6. The image acquisition device according to claim 5, characterized in that, The light guide is connected to the cover plate on the surface away from the light-emitting lamp.
7. The image acquisition device according to any one of claims 1 to 6, characterized in that, The light guide is a microprism film.
8. The image acquisition device according to any one of claims 1 to 6, characterized in that, The light guide includes a substrate and a plurality of protrusions.
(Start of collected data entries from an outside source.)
(** * scarlettctl: control coercion, name classification and assemblers

    A shallow embedding of the Go package [scarlettctl] (its type
    declarations, [cgo.go], [control.go], the routing and mixer functions,
    [preamp.go], [events.go]) together with the properties of its
    specification that can be stated over it.

    Conventions.
    - Go [string] is a byte sequence: Rocq [string].  Functions of the
      standard library that read runes ([strings.ToLower],
      [strings.EqualFold], the scanner of [fmt]) decode UTF-8 as Go does;
      the case tables of package [unicode] are the fields of the class
      [UnicodeTables].
    - Go [int], [int64] and C [long] are 64-bit on the supported platform:
      [Z], with overflow written out where the code can reach it.
    - [*Control] fields that may be [nil] are [option].
    - The ALSA C library is not part of the package: its entry points
      are the fields of the record [AlsaLib]. *)

From Stdlib Require Import ZArith Lia Ascii String List Bool Permutation.
From stdpp Require Import base option list gmap strings fin_maps.

Local Open Scope string_scope.
Local Open Scope list_scope.
Local Open Scope Z_scope.

(** ** Bytes and strings *)

Module GoString.

Definition byte_val (c : ascii) : Z := Z.of_nat (nat_of_ascii c).

(** [\d] and ['0' <= c <= '9']. *)
Definition is_digit (c : ascii) : bool :=
  (48 <=? byte_val c) && (byte_val c <=? 57).

(** [[A-Z]]. *)
Definition is_upper (c : ascii) : bool :=
  (65 <=? byte_val c) && (byte_val c <=? 90).

Definition digit_val (c : ascii) : Z := byte_val c - 48.

(** [strings.HasPrefix], returning the remainder on success. *)
Fixpoint strip_prefix (p s : string) : option string :=
  match p with
  | EmptyString => Some s
  | String a p' =>
      match s with
      | EmptyString => None
      | String b s' => if Ascii.eqb a b then strip_prefix p' s' else None
      end
  end.

Definition HasPrefix (s p : string) : bool :=
  match strip_prefix p s with Some _ => true | None => false end.

(** [strings.Contains]. *)
Fixpoint Contains (s sub : string) : bool :=
  if HasPrefix s sub then true
  else match s with
       | EmptyString => false
       | String _ s' => Contains s' sub
       end.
The substrate blocks the second opening of the light guide groove, and the plurality of protrusions are disposed on the side of the substrate facing the light-emitting lamp, and the plurality of protrusions are evenly spaced.
9. The image acquisition device according to any one of claims 1 to 6, characterized in that, The number of light-emitting lamps is multiple, and the multiple light-emitting lamps are arranged around the circumference of the camera.
10. The image acquisition device according to any one of claims 1 to 6, characterized in that, The light from the lamp passes through the light guide and illuminates the target object outside the image acquisition device to form a light spot on the target object; the distance between the target object and the light guide is a first preset value; the light spot includes a central area and a ring area, and the ring area surrounds the central area; The brightness of the central area is less than that of the annular area, and the brightness of the central area gradually decreases from the side closer to the annular area to the center; the brightness of the annular area first gradually increases and then gradually decreases from the side closer to the central area to the side farther from the central area.
11. The image acquisition device according to any one of claims 1 to 6, characterized in that, The light from the lamp passes through the light guide and illuminates the target object outside the image acquisition device to form a light spot on the target object; the distance between the target object and the light guide is greater than or equal to a second preset value. The brightness of the light spot gradually decreases from the center to the edge.